Once Gary had ascertained Ching Shih’s health and well-being, he turned to the rest of us. His face fell, eyes wide with fear.
“Where’s Tochuku? What happened to him?” he asked in a low voice.
“It’s all good, man,” said Victorio, “he just decided to stay with the other scientists at the university.”
Relief spread across Gary’s face.
“I guess you’re the last, lone, science geek,” teased Frank.
Ignoring the jibe, Gary said, “Well I’m sure glad you’re back. I’m going to round up the others while you take the horses inside the hill. We’ve all been worried about you, especially Jeanne,” he added pointedly to Frank, “and I’ve got something I need to tell everybody anyway.”
Once inside the bowl of the hill, we were greeted with hugs, sighs of relief, and a scolding from Jeanne and Hallie about taking so long to get back. Food and drinks were brought outside since it was midday and still warm enough to eat at our picnic tables there.
Gary continued to look anxious, but I couldn’t imagine why. I knew he liked being roommates with Tochuku, but I didn’t think they were so close that he’d have a problem with him staying in town for the winter.
Questions were raining down on us returned travelers, which we were trying to answer, Frank, Victorio and I all talking over one another, when Gary interrupted us.
“Listen, listen, I have something to tell you!” he looked on the verge of tears. We turned to stare. He was not behaving like himself at all.
“Go on, we’re listening now,” encouraged Grandpa Joe.
Gary took a deep breath before continuing, voice shaking.
“We’ve been contacted. Just now. Just before these guys showed up. Someone finally answered my call on the radio.”
We all stared at him, stunned.
“Well…” stammered Yazmin, “what did they say?”
“We talked for about 20 minutes. It was some guy up near Denver.”
The rest of us stood transfixed while Gary paced back and forth while he spoke.

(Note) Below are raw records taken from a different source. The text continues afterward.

(** [WorkloadByAddr::remove_uid], with the entry left. *)
Definition wba_remove_uid (uid : string) (e : WorkloadByAddr) : WorkloadByAddr * bool :=
  match e with
  | Single wl => (Single wl, bool_decide (wl_uid wl = uid))
  | Many ws =>
      let ws' := filter (λ w, wl_uid w ≠ uid) ws in
      match ws' with
      | [] => (Many ws', true)
      | [wl] => (Single wl, false)
      | _ => (Many ws', false)
      end
  end.

(** The ranking key of [WorkloadByAddr::get]. *)
Definition wba_rank (w : Workload) : nat :=
  let is_pod := Str.contains "//Pod/" (wl_uid w) in
  let is_hbone := bool_decide (wl_protocol w = IPHBONE) in
  match is_pod, is_hbone with
  | true, true => 3
  | true, false => 2
  | false, true => 1
  | false, false => 0
  end.

Definition wba_get (e : WorkloadByAddr) : outcome Workload :=
  match e with
  | Single w => Ret w
  | Many ws => expect (max_by (λ a b, Nat.compare (wba_rank a) (wba_rank b)) ws)
  end.

Record WorkloadStore := mkWorkloadStore {
  by_service : gmap NamespacedHostname (gset string);
  by_addr : gmap NetworkAddress WorkloadByAddr;
  by_uid : gmap string Workload;
  insert_epoch : nat;            (* insert_notifier *)
}.

(** The keys [by_addr] files a workload under. *)
Definition wl_addrs (w : Workload) : list NetworkAddress :=
  if bool_decide (wl_network_mode w = NMHostNetwork) then []
  else network_addr (wl_network w) <$> wl_ips w.

Definition addr_add (w : Workload) (m : gmap NetworkAddress WorkloadByAddr) (k : NetworkAddress)
    : gmap NetworkAddress WorkloadByAddr :=
  <[k := match m !! k with Some ws => wba_insert w ws | None => Single w end]> m.
Lemma foldl_addr_remove uid ks m k :
  (∀ k e, m !! k = Some e → wba_list e ≠ []) →
  addr_list (foldl (addr_remove uid) m ks) k =
    (if decide (k ∈ ks) then filter (λ w, wl_uid w ≠ uid) (addr_list m k) else addr_list m k) ∧
  (∀ k e, foldl (addr_remove uid) m ks !! k = Some e → wba_list e ≠ []).
Proof.
  revert m. induction ks as [|k0 ks IH]; intros m Hm; simpl; [by destruct (decide (k ∈ [])) as [?%elem_of_nil|]|].
  destruct (addr_remove_list uid m k0 k Hm) as [Hk Hm']. destruct (IH _ Hm') as [-> ?]. clear IH. split; [|done].
  rewrite Hk. repeat case_decide; try set_solver. by rewrite list_filter_filter_l by done.
Qed.

Lemma addr_add_list w m k0 k :
  addr_list (addr_add w m k0) k = if decide (k = k0) then addr_list m k ++ [w] else addr_list m k.
Proof.
  unfold addr_add, addr_list. case_decide; [subst|by rewrite lookup_insert_ne].
  rewrite lookup_insert_eq. destruct (m !! k0) as [[x|v]|]; done.
Qed.

Lemma foldl_addr_add w ks m k w' :
  (∀ k e, m !! k = Some e → wba_list e ≠ []) →
  (w' ∈ addr_list (foldl (addr_add w) m ks) k ↔ w' ∈ addr_list m k ∨ (w' = w ∧ k ∈ ks)) ∧
  (∀ k e, foldl (addr_add w) m ks !! k = Some e → wba_list e ≠ []).
Proof.
  revert m. induction ks as [|k0 ks IH]; intros m Hm; simpl; [split; [set_solver|done]|].
  assert (∀ k e, addr_add w m k0 !! k = Some e → wba_list e ≠ []) as Hm'.
  { intros k' e. unfold addr_add. rewrite lookup_insert_Some. intros [[_ <-]|[_ ?]]; [|by eapply Hm].
    destruct (m !! k0) as [[]|]; simpl; [done| |done]. by destruct ws. }
  destruct (IH _ Hm') as [-> ?]. clear IH. split; [|done]. rewrite addr_add_list. case_decide; set_solver.
Qed.

(** Removing a workload keeps the indexes exact. *)
Lemma ws_remove_spec uid st :
  ws_inv st →
  ws_inv (ws_remove uid st).1 ∧ by_uid (ws_remove uid st).1 = delete uid (by_uid st) ∧
  (ws_remove uid st).2 = by_uid st !! uid.
Proof.
  intros H. unfold ws_remove. destruct (by_uid st !! uid) as [p|] eqn:E; simpl.
  2:{ split; [done|]. split; [|done]. by rewrite delete_id. }
  assert (wl_uid p = uid) as Hp by (by eapply wi_uid). split; [|done]. split; simpl.
  - intros u w [_ ?]%lookup_delete_Some. by eapply wi_uid.
  - intros k u. rewrite foldl_service_remove. setoid_rewrite lookup_delete_Some.
    pose proof (wi_service _ H k u) as Hk.
    destruct (decide (k ∈ _)) as [Hin|Hin]; rewrite keys_elem in Hin;
      rewrite ?elem_of_difference, ?elem_of_singleton, Hk; [naive_solver|].
    split; [|naive_solver]. intros (w & Hw & Hs). exists w. split_and!; try done. intros <-. naive_solver.
  - apply foldl_service_remove_used, H.
  - intros k w. destruct (foldl_addr_remove uid (wl_addrs p) (by_addr st) k (wi_addr_used _ H)) as [-> _].
    rewrite lookup_delete_Some. pose proof (wi_addr _ H k w) as Hk.
    case_decide as Hin; rewrite ?list_elem_of_filter, Hk; [naive_solver|].
    split; [|naive_solver]. intros [Hw Hs]. split; [|done]. split; [|done]. intros Hu. rewrite <-Hu, E in Hw.
    by injection Hw as ->.
  - intros k. by apply (foldl_addr_remove uid (wl_addrs p) (by_addr st) k (wi_addr_used _ H)).
Qed.

(** Inserting a workload replaces the one of its uid. *)
Lemma ws_insert_spec w st :
  ws_inv st → ws_inv (ws_insert w st) ∧ by_uid (ws_insert w st) = <[wl_uid w := w]> (by_uid st).
Proof.
  intros H0. destruct (ws_remove_spec (wl_uid w) st H0) as (H & Hd & _). unfold ws_insert.
  set (st' := (ws_remove _ st).1) in *. rewrite Hd, insert_delete_eq. split; [|done].
  assert (∀ u x, by_uid st' !! u = Some x → u ≠ wl_uid w) as Hnew.
  { intros u x. rewrite Hd, lookup_delete_Some. naive_solver. }
  rewrite <-insert_delete_eq, <-Hd. split; simpl.
  - intros u x. rewrite lookup_insert_Some. intros [[<- <-]|[_ ?]]; [done|by eapply wi_uid].
  - intros k u. rewrite foldl_service_add. setoid_rewrite lookup_insert_Some.
    pose proof (wi_service _ H k u) as Hk.
    destruct (decide (k ∈ _)) as [Hin|Hin]; rewrite keys_elem in Hin;
      rewrite ?elem_of_union, ?elem_of_singleton, Hk; naive_solver.
  - apply foldl_service_add_used, H.
  - intros k x. destruct (foldl_addr_add w (wl_addrs w) (by_addr st') k x (wi_addr_used _ H)) as [-> _].
    rewrite lookup_insert_Some, (wi_addr _ H k x). naive_solver.
  - intros k. by apply (foldl_addr_add w (wl_addrs w) (by_addr st') k w (wi_addr_used _ H)).
Qed.

Lemma ws_empty_inv n : ws_inv (mkWorkloadStore ∅ ∅ ∅ n).
Proof.
  split; simpl; unfold addr_list; try (intros *; by rewrite lookup_empty).
  - intros k u. rewrite lookup_empty. setoid_rewrite lookup_empty. set_solver.
  - intros k w. rewrite !lookup_empty. set_solver.
Qed.

(** The workloads of a service. *)
Lemma iter_by_service_elem st k w :
  ws_inv st → w ∈ iter_by_service st k ↔ by_uid st !! wl_uid w = Some w ∧ is_Some (wl_services w !! k).
Proof.
  intros H. unfold iter_by_service. pose proof (wi_service _ H k) as Hk.
  destruct (by_service st !! k) as [X|]; simpl in Hk.
  - rewrite list_elem_of_omap. setoid_rewrite set_iter_elem. setoid_rewrite Hk. split.
    + intros (u & (w' & Hw & Hs) & Hu). rewrite Hw in Hu. injection Hu as <-. by rewrite (wi_uid _ H _ _ Hw).
    + intros [Hw Hs]. eauto.
  - split; [by intros ?%elem_of_nil|]. intros [Hw Hs]. by destruct (not_elem_of_empty (C := gset string) (wl_uid w)); apply Hk; eauto.
Qed.

Lemma iter_by_service_NoDup st k : ws_inv st → NoDup (wl_uid <$> iter_by_service st k).
Proof.
  intros H. unfold iter_by_service. destruct (by_service st !! k) as [X|]; [|constructor].
  assert (NoDup (set_iter X)) as Hnd by apply set_iter_NoDup. induction Hnd as [|u l Hu _ IH]; simpl; [constructor|].
  destruct (by_uid st !! u) as [w|] eqn:E; simpl; [|done]. constructor; [|done].
  rewrite (wi_uid _ H _ _ E), list_elem_of_fmap. setoid_rewrite list_elem_of_omap.
  intros (w' & Hu' & u' & Hin & Hw'). rewrite (wi_uid _ H _ _ Hw') in Hu'. by subst.
Qed.
End workload_facts.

“Well, you know how we’ve always figured that after the virus hit, that people all over the world did what we’re doing, trying to recover, get back to as normal as they could? And that we lost about 90% of the world’s population?”
I couldn’t imagine what he might say next, but I wished he’d just get to it.
“More happened after the virus. I mean, people started shooting each other, especially in the cities, so of course we lost a lot more people that way, maybe another 10 or 20 percent of what was left. But we also figured that. You know, another, 150-200 million or so?
“But that’s not what happened. And there aren’t, you know, 650 million people on the planet. After the virus came through, about three years later, climate change kicked in big time. He says the Atlantic current shut down. Since then there have been hurricanes constantly along the coasts, tornadoes have gotten many times worse throughout the midwestern US.
For hundreds of miles inland from the coasts, they’ve been scoured. The Midwest is unlivable. It’s literally impossible to grow food there. Their Great Lakes region is in the midst of a five-year-long winter. Then there are the places that haven’t gotten any precipitation to speak of since then, to the west of us. We’re living in one of the two only habitable areas on the continent, in a transition zone between the extremes.
Here, and in an area east of the Mississippi river that is far enough south to still get some summer, and far enough from the coasts to miss the hurricanes, and far enough west to miss the tornadoes. We’re in a zone between the places that have gotten a lot hotter and drier and the places that have gotten a lot wetter and colder.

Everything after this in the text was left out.